Every year, TV networks spend millions of dollars making pilots for shows that never see the light of day. Occasionally, those pilots surface online, and I stumbled upon a whole bunch of them recently that I had never seen on the internet before and embedded them below.
From the Bob Odenkirk-Janeane Garofalo HBO comedy Life on Mars to the US adaptation of The IT Crowd with Joel McHale, from Andy Kaufman’s first sitcom role as a robot to a bunch of questionable TV adaptations of popular movies, it’s a fascinating bunch of failed comedy pilots that have rarely (if ever) been seen by the general public. Enjoy!

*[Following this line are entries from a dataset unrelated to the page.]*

(* ===== verification/AdminFacts.v ===== *)
(** * What the admin surface guarantees

    The handlers act on the plugin they name and on nothing else; the server
    leaves no listener and no socket behind. *)

From stdpp Require Import functions.
From S2P Require Import Prelude Prog GoText GoPath PluginID Runtime PluginApi Manager ManagerWorld ManagerFacts ManagerProps ManagerDemo Host HostFacts HostDemo Admin.

(** The plugin a request names, and the plugin it may change. *)
Definition target (r : admin_request) : option string :=
  match r with
  | APlugin in_ | AHeartbeat in_ | ARestart in_ => Some (pr_PluginID in_)
  | AEcho in_ => Some (eq_PluginID in_)
  | _ => None
  end.

Definition acts_on (r : admin_request) : option string :=
  match r with APlugin _ => None | _ => target r end.

Section Handlers.
Context `{UnicodeTables}.
Implicit Types hw : hosts_world.
Variable h : Host.
Hypothesis h_ok : host_ok h.

Notation wp := (wp host_step).

(** Nothing changed anywhere. *)
Definition same hw hw' : Prop := ∀ j, hw' j = hw j.

Lemma wp_reply {A} f (p : prog hostE (result A)) Q hw :
  wp p (λ r hw', Q (match r with Ok a => Ok (f a) | Err e => Err e end) hw') hw →
  wp (reply_with f p) Q hw.
Proof. intros Hp. apply wp_bind. eapply wp_mono; [exact Hp|]. by intros [a|e]. Qed.

Lemma Host_State_shown hw :
  wp (Host_State h)
    (λ out hw', hs_Plugins out = shown h hw <$> plugins h
       ∧ hs_Routes out = route_of <$> hs_Plugins out ∧ same hw hw') hw.
Proof.
  unfold Host_State. apply wp_bind. eapply wp_mono; [by apply Host_State_loop|].
  intros out hw' [[Vp Vr _ _] Hj]. done.
Qed.

Lemma managers_shown id m hw : managers h !! id = Some m → snapshot m (w_m (hw id)) = shown h hw id.
Proof. intros Hm. unfold shown, cfg_of. by rewrite Hm. Qed.

Lemma Host_Plugin_spec id hw :
  wp (Host_Plugin h id) (λ r hw', same hw hw' ∧
    r = match managers h !! id with Some _ => Ok (shown h hw id) | None => Err (unknown_plugin id) end) hw.
Proof.
  unfold Host_Plugin, Host_Manager. destruct (managers h !! id) as [m|] eqn:Hm; [|done].
  eapply wp_at_seq; [apply Manager_State_spec|]. intros st hw' [-> Hid] Ho. simpl.
  rewrite (managers_shown id m) by done. split; [|done].
  intros j. destruct (decide (j = id)) as [->|Hne]; [done|by apply Ho].
Qed.

(** The routed operations: an unknown plugin is an error without effect, a
    known one runs the operation on its own manager. *)
Lemma RouteTarget_seq {B} id (k : result (Route * Config) → prog hostE B) Q hw :
  (managers h !! id = None → wp (k (Err (unknown_plugin id))) Q hw) →
  (∀ m hw1, managers h !! id = Some m → same hw hw1 →
    wp (k (Ok (route_of (shown h hw id), m))) Q hw1) →
  wp (RouteTarget h id ≫= k) Q hw.
Proof.
  intros Hn Hs. unfold RouteTarget, Host_Manager.
  destruct (managers h !! id) as [m|] eqn:Hm; [|by apply Hn].
  apply wp_bind. eapply wp_at_seq; [apply Manager_State_spec|]. intros st hw' [-> Hid] Ho. simpl.
  rewrite (managers_shown id m) by done. apply Hs; [done|].
  intros j. destruct (decide (j = id)) as [->|Hne]; [done|by apply Ho].
Qed.

Lemma Host_Echo_spec id message hw :
  wp (Host_Echo h id message) (λ r hw', only id hw hw'
    ∧ (managers h !! id = None → r = Err (unknown_plugin id) ∧ same hw hw')) hw.
Proof.
  apply RouteTarget_seq; [done|]. intros m hw1 Hm Hs.
  eapply wp_mono; [by apply wp_at, (wp_any _ _ (λ _ _, True))|]. intros r hw2 [_ Ho]. split; [|by rewrite Hm].
  intros j Hj. by rewrite Ho.
Qed.

Lemma Host_Heartbeat_spec id hw :
  wp (Host_Heartbeat h id) (λ r hw', only id hw hw'
    ∧ (managers h !! id = None → r.2 = Some (unknown_plugin id) ∧ same hw hw')) hw.
Proof.
  apply RouteTarget_seq; [done|]. intros m hw1 Hm Hs.
  eapply wp_mono; [by apply wp_at, (wp_any _ _ (λ _ _, True))|]. intros r hw2 [_ Ho]. split; [|by rewrite Hm].
  intros j Hj. by rewrite Ho.
Qed.

(** A restart from [hw] to [hw'] that succeeds: [st] is what the host now shows
    of the plugin, a healthy new generation. *)
Definition replaced hw hw' id (st : State) : Prop :=
  st = shown h hw' id ∧ st_Healthy st = true ∧ st_PluginID st = id
  ∧ st_GenerationID st = next_generation (hw id).

Lemma RestartPlugin_spec id hw :
  wp (RestartPlugin h id) (λ r hw', only id hw hw'
    ∧ (managers h !! id = None → r = Err (unknown_plugin id) ∧ same hw hw')
    ∧ (Inv (cfg_of h id) (hw id) → ∀ st, r = Ok st → replaced hw hw' id st)) hw.
Proof.
  unfold RestartPlugin, Host_Call, CallRequest. apply wp_bind. cbn [rq_PluginID].
  apply RouteTarget_seq.
  { intros Hm. simpl. by split_and!. }
  intros m hw1 Hm Hs. cbn [rq_Call].
  destruct (decide (RoutedCallRestart = RoutedCallHeartbeat)) as [E|_]; [by vm_compute in E|].
  destruct (decide (RoutedCallRestart = RoutedCallEcho)) as [E|_]; [by vm_compute in E|].
  destruct (decide (RoutedCallRestart = RoutedCallRestart)) as [_|E]; [|done].
  assert (cfg_of h id = m) as Hcfg by (unfold cfg_of; by rewrite Hm).
  eapply (wp_at_seq _ _ _ (λ r w', Inv m (hw id) → restarted m (hw id) r w')).
  { rewrite <- Hs. apply wp_complete. intros r w' He Hi.
    exact (wp_sound _ _ _ _ _ _ (Restart_spec m (hw1 id) Hi) He). }
  intros [e|] hw2 Hr Ho2.
  { simpl. split_and!; [intros j Hj; by rewrite Ho2|by rewrite Hm|done]. }
  eapply wp_at_seq; [apply Manager_State_spec|]. intros st hw3 [-> Hid] Ho3. simpl.
  split_and!; [intros j Hj; by rewrite Ho3, Ho2|by rewrite Hm|].
  rewrite Hcfg. intros Hi st [= <-]. destruct (Hr Hi) as (p & c & _ & _ & _ & _ & Hh & Hpid & Hg & _).
  pose proof (ho_ids h h_ok id m Hm) as Hmid. unfold replaced. split.
  - unfold shown. by rewrite Hcfg, Hid.
  - unfold snapshot. simpl. by rewrite Hh, Hpid, Hg.
Qed.

(** A handler that first checks the plugin id. *)
Lemma checked_spec {A} id (p : prog hostE (result A)) Q hw :
  (∀ e, valid_id id = false → Q (Err e) hw) → (valid_id id = true → wp p Q hw) →
  wp (match ValidatePluginID id with Some e => Ret (Err e) | None => p end) Q hw.
Proof.
  intros He Hp. destruct (ValidatePluginID id) as [e|] eqn:Hv.
  - apply He. destruct (valid_id id) eqn:Hid; [|done].
    by rewrite (proj2 (ValidatePluginID_valid id) Hid) in Hv.
  - by apply Hp, ValidatePluginID_valid.
Qed.

(** C11. The admin service acts on the plugin a request names and on nothing
    else.  Every request leaves all other plugins' worlds as they are, and
    Status, Plugins, Plugin, Capabilities and Routes leave all of them; a
    request for an invalid or unknown id is an error without any effect;
    Status, Plugins, Plugin and Routes answer what the host shows; a
    successful Restart of a plugin in order answers the state the host then
    shows of it, a healthy new generation.  Without a host every request is an error. *)
Theorem Admin_serves r hw :
  wp (handle None r) (λ reply hw', reply = Err (errors_New "host is required") ∧ hw' = hw) hw
  ∧ wp (handle (Some h) r) (λ reply hw',
      (∀ j, acts_on r ≠ Some j → hw' j = hw j)
      ∧ (∀ id, target r = Some id → valid_id id = false ∨ managers h !! id = None →
           (∃ e, reply = Err e) ∧ same hw hw')
      ∧ match r with
        | AStatus | APlugins => ∃ out, reply = Ok (RHostState out)
            ∧ hs_Plugins out = shown h hw <$> plugins h
            ∧ hs_Routes out = route_of <$> hs_Plugins out
        | ARoutes => reply = Ok (RRoutes (route_of <$> (shown h hw <$> plugins h)))
        | APlugin in_ => ∀ a, reply = Ok a → a = RState (shown h hw (pr_PluginID in_))
        | ARestart in_ => Inv (cfg_of h (pr_PluginID in_)) (hw (pr_PluginID in_)) →
            ∀ a, reply = Ok a → ∃ st, a = RState st ∧ replaced hw hw' (pr_PluginID in_) st
        | _ => True
        end) hw.
Proof.
  split; [by destruct r|].
  destruct r as [| |[id]| | |[id message]|[id]|[id]]; cbn [handle target acts_on pr_PluginID eq_PluginID];
    apply wp_reply; cbn [Service_Status Service_Plugins Service_Plugin Service_Capabilities
      Service_Routes Service_Echo Service_Heartbeat Service_Restart with_host pr_PluginID eq_PluginID eq_Message].
  - apply wp_bind. eapply wp_mono; [apply Host_State_shown|].
    intros out hw' (? & ? & Hs). cbn beta iota. split_and!; [by intros j _|done|by exists out].
  - apply wp_bind. eapply wp_mono; [apply Host_State_shown|].
    intros out hw' (? & ? & Hs). cbn beta iota. split_and!; [by intros j _|done|by exists out].
  - apply checked_spec; [by intros e He; cbn beta iota; split_and!; [done|intros id' _ _; split; [by exists e|done]|]|]. intros Hv. eapply wp_mono; [apply Host_Plugin_spec|].
    intros r hw' [Hs ->]. cbn beta iota. split_and!; [by intros j _| |].
    + intros id' [= <-] [|Hm]; [congruence|]. rewrite Hm. by eauto.
    + intros a. destruct (managers h !! id); [by intros [= <-]|done].
  - apply wp_bind, wp_bind. eapply wp_mono; [apply Host_State_shown|].
    intros out hw' (? & ? & Hs). cbn beta iota. by split_and!.
  - apply wp_bind, wp_bind. eapply wp_mono; [apply Host_State_shown|].
    intros out hw' (Hp & Hr & Hs). cbn beta iota. split_and!; [by intros j _|done|]. by rewrite Hr, Hp.
  - apply checked_spec; [by intros e He; cbn beta iota; split_and!; [done|intros id' _ _; split; [by exists e|done]|]|]. intros Hv. eapply wp_mono; [apply Host_Echo_spec|].
    intros r hw' [Ho Hn]. cbn beta iota. split_and!; [intros j Hj; apply Ho; congruence| |done].
    intros id' [= <-] [|Hm]; [congruence|]. destruct (Hn Hm) as [-> Hs]. by eauto.
  - apply checked_spec; [by intros e He; cbn beta iota; split_and!; [done|intros id' _ _; split; [by exists e|done]|]|]. intros Hv. apply wp_bind.
    eapply wp_mono; [apply Host_Heartbeat_spec|]. intros [out e] hw' [Ho Hn]. simpl in *.
    assert (∀ j, Some id ≠ Some j → hw' j = hw j) as Ho' by (intros j Hj; apply Ho; congruence).
    destruct e as [e|]; simpl; split_and!; try done; intros id' [= <-] [|Hm]; try congruence;
      destruct (Hn Hm) as [[=] Hs]; by eauto.
  - apply checked_spec; [by intros e He; cbn beta iota; split_and!; [done|intros id' _ _; split; [by exists e|done]|]|]. intros Hv. eapply wp_mono; [apply RestartPlugin_spec|].
    intros r hw' (Ho & Hn & Hr). cbn beta iota. split_and!; [intros j Hj; apply Ho; congruence| |].
    + intros id' [= <-] [|Hm]; [congruence|]. destruct (Hn Hm) as [-> Hs]. by eauto.
    + intros Hi a Ha. destruct r as [st|e]; [|done]. injection Ha as <-. eauto.
Qed.
End Handlers.

(** ** The socket server *)

(** What the server holds, what its context and its clients did. *)
Record serve_world : Type := mkServeWorld {
  sv_listening : bool;
  sv_socket : bool;          (* the socket file is there *)
  sv_refused : bool;         (* the operating system refused to remove it *)
  sv_registered : bool;
  sv_done : bool;            (* the context has ended *)
  sv_served : list conn;
}.

(** Every answer is possible, except that an ended context stays so. *)
Definition serve_step (X : Type) (e : adminE X) : serve_world → X → serve_world → Prop :=
  match e with
  | VSys e => match e with
      | ListenSocket _ => λ w x w', w' = match x with
          | None => {| ({| w with sv_listening := true |}) with sv_socket := true |}
          | Some _ => w
          end
      | CloseListener _ => λ w _ w', w' = {| w with sv_listening := false |}
      | Remove _ => λ w x w', w' = match x with
          | None => {| w with sv_socket := false |}
          | Some _ => {| w with sv_refused := true |}
          end
      | _ => λ w _ w', w' = w
      end
  | VRegisterName => λ w x w', w' = {| w with sv_registered := bool_decide (x = None) |}
  | VGoCloseOnDone _ => λ w _ w', w' = w
  | VAccept _ => λ w _ w', w' = w
  | VDone => λ w x w', (sv_done w = true → x = true) ∧ w' = {| w with sv_done := x |}
  | VServeConn c => λ w _ w', w' = {| w with sv_served := sv_served w ++ [c] |}
  | VDial _ _ => λ w _ w', w' = w
  end.

Notation serves p Q w := (wp serve_step p Q w).

Definition serve0 : serve_world := mkServeWorld false false false false false [].

(** Nothing of the server is left. *)
Definition cleaned (w : serve_world) : Prop :=
  sv_listening w = false ∧ (sv_socket w = false ∨ sv_refused w = true).

Lemma accept_admin_spec n path w :
  sv_registered w = true → sv_listening w = true →
  serves (accept_admin n path) (λ r w', sv_registered w' = true ∧ sv_listening w' = true
    ∧ match r with
      | None => length (sv_served w') = (length (sv_served w) + n)%nat
      | Some out => sv_done w' = bool_decide (out = None)
      end) w.
Proof.
  revert w. induction n as [|n IH]; intros w Hr Hl; [simpl; split_and!; [done..|lia]|].
  intros c w1 ->. destruct c as [c|e].
  - intros u w2 ->. eapply wp_mono; [by apply IH|]. intros [out|] w3 (? & ? & Hout); [done|].
    split_and!; [done..|]. rewrite Hout. simpl. rewrite length_app. simpl. lia.
  - intros done w2 [_ ->]. by destruct done.
Qed.

Lemma ListenUnix_serves path w :
  cleaned w → sv_registered w = false → sv_served w = [] →
  serves (admin_sys (ListenUnix path)) (λ r w', sv_registered w' = false ∧ sv_served w' = []
    ∧ match r with
      | Some _ => cleaned w'
      | None => sv_listening w' = true
      end) w.
Proof.
  intros [Hl Hs] Hr Hv. unfold ListenUnix, admin_sys. simpl. intros rm w1 ->.
  intros l w2 ->. destruct l as [e|]; simpl.
  { destruct rm; repeat split; simpl; auto. }
  intros ch w3 ->. destruct ch as [e|]; simpl; [|by destruct rm].
  intros u w4 -> rm2 w5 ->. destruct rm, rm2; repeat split; simpl; auto.
Qed.

(** What [Serve] leaves after at most [n] connections.  When it returns, its
    listener is closed and its socket file removed (unless the operating
    system refused to remove it); it returns nil only after its context
    ended, and no connection is served before the service is registered;
    while it has not returned it is listening, registered, and has served one
    connection per round. *)
Definition served (n : nat) (r : option (option error)) (w' : serve_world) : Prop :=
  match r with
  | Some out => cleaned w' ∧ (out = None → sv_done w' = true)
  | None => sv_listening w' = true ∧ sv_registered w' = true ∧ length (sv_served w') = n
  end
  ∧ (sv_served w' ≠ [] → sv_registered w' = true).

Lemma Serve_spec n path : serves (Serve n path) (served n) serve0.
Proof.
  unfold served.
  unfold Serve, serve. apply wp_bind.
  eapply wp_mono; [apply ListenUnix_serves; [by split; [|left]|done..]|].
  intros [e|] w (Hr & Hv & Hc); [by split|].
  apply wp_bind. intros reg w1 ->. destruct reg as [e|].
  { intros u w2 -> rm w3 ->. destruct rm; repeat split; simpl; auto; by rewrite ?Hv. }
  intros u w2 ->. apply wp_bind.
  eapply wp_mono; [by apply accept_admin_spec|]. intros [out|] w3 (Hr3 & Hl3 & Hout).
  - intros u3 w4 -> rm w5 ->. destruct rm; simpl; rewrite Hout; split_and!; try done;
      try (split; auto); by intros ->.
  - simpl in *. by rewrite Hout, Hv.
Qed.

(** ** A request that runs *)

Lemma Admin_serves_witness :
  let out := run host_run
    (handle (H := ascii_tables) (Some one) (ARestart (mkPluginRequest "echo"))) hosts0 in
  (∃ st, out.2 = Ok (RState st) ∧ st_Healthy st = true ∧ st_PluginID st = "echo"
     ∧ st_GenerationID st = 1)
  ∧ out.1 "pay" = hosts0 "pay".
Proof.
  intros out.
  destruct (Admin_serves (H := ascii_tables) one one_ok (ARestart (mkPluginRequest "echo")) hosts0)
    as [_ Hs].
  apply (wp_run _ _ host_run_ok) in Hs as (Ho & _ & Hr). fold out in Ho, Hr.
  split; [|apply Ho; simpl; congruence].
  assert (result_is_ok out.2 = true) as Hok by (vm_compute; reflexivity).
  destruct out.2 as [a|e]; [|discriminate Hok].
  destruct (Hr (Inv_world0 _) a eq_refl) as (st & -> & _ & H1 & H2 & H3).
  exists st. split; [reflexivity|]. split; [exact H1|]. split; [exact H2|]. rewrite H3. reflexivity.
Defined.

Bob Odenkirk’s Life on Mars (1994)
In between The Ben Stiller Show and Mr. Show, Bob Odenkirk created and starred in this HBO comedy pilot, Life on Mars. Odenkirk, Janeane Garofalo, and Jack Plotnick played the lead characters, a trio of struggling LA writers and/or actors who hang out in a coffee shop called Mars. The pilot followed Odenkirk and Garofalo organizing a poetry reading at the shop for their hero, a Warholian figure named Lou Cage. The LA Times described this as “the anti-Friends,” since it was shot the same year, primarily took place in a coffee shop, and was pretty dark. This cut of the pilot only runs 15 minutes, so HBO either commissioned a shorter pilot for the show or this is just a partial version of it.
Area 57 (2007)
Created by Craig Ferguson writer Mike Armstrong, Area 57 is an NBC pilot that starred Matthew Lillard as an Army colonel sent on a classified mission involving an alien (played by Paul Reubens). Jane Lynch and Bruce McGill also starred.
Coming to America (1989)
The first of several failed TV adaptations of popular movies on this list, the Coming to America pilot was produced by Eddie Murphy and starred a pre-In Living Color Tommy Davidson as the younger brother of Murphy’s character from the film, a prince from the country of Zamunda who has been sent to New York by his brother (who is never shown because Eddie Murphy was a super successful movie star at the time).
Where’s Rodney? (1990)
Where’s Rodney? is about a tween boy who can magically summon his hero, Rodney Dangerfield, and ask him for advice. Of course, we’ve already explored this weird, weird show in detail in a full-on piece.
The US Remake of The IT Crowd (2007)
NBC’s adaptation of the popular British comedy The It Crowd, starring Joel McHale, Best Friends Forever’s Jessica St. Clair, and Richard Ayoade, reprising his role from the UK version. The US pilot was written by Community Season 4 showrunners David Guarascio and Moses Port and two other dudes.
Revenge of the Nerds (1991)
A cheesy-looking adaptation of the popular ‘80s film series Revenge of the Nerds, which had already stalled out by the early ‘90s. The pilot aired on Fox in 1991.
Lipshitz Saves the World (2007)
A sitcom NBC passed on about a 17-year-old nerd-turned-superhero (Jack Carpenter) who has to save the world under the tutelage of his mentor Leslie Nielsen (playing himself). Nielsen leads a team of celebrities that includes Jenny McCarthy and Dr. Ruth (both playing themselves) in a fight against the Man in Red (a pre-Modern Family Ty Burrell).
Legally Blonde (2003)
Up All Night’s Jennifer Hall takes over Reese Witherspoon’s role in the TV version of Legally Blonde for ABC.
Super Nerds (2000)
Patton Oswalt and Brian Posehn created and starred in this sitcom pilot for Comedy Central, with Sarah Silverman and Mr. Show’s John Ennis playing supporting roles. Oswalt and Posehn played a couple of geeks who spend their days hanging around the comic book shop Oswalt’s character manages.
Turner and Hooch (1990)
A TV adaptation of Turner and Hooch that subbed in Tom Wilson (Biff from Back to the Future) in for Tom Hanks.
Stick Around (1977)
A pre-Taxi Andy Kaufman starred in this ABC comedy/sci-fi pilot about a couple living in the year 2055 and their run-down servant robot (Kaufman), who speaks in Kaufman’s “Foreign Guy/Latka Gravas” voice. With the sci-fi premise and Kaufman being more of a central figure here than he was on Taxi, this could have been for him what Mork & Mindy was for Robin Williams. Kaufman would go on to play a robot in Heartbeeps, the box office flop he starred in years later.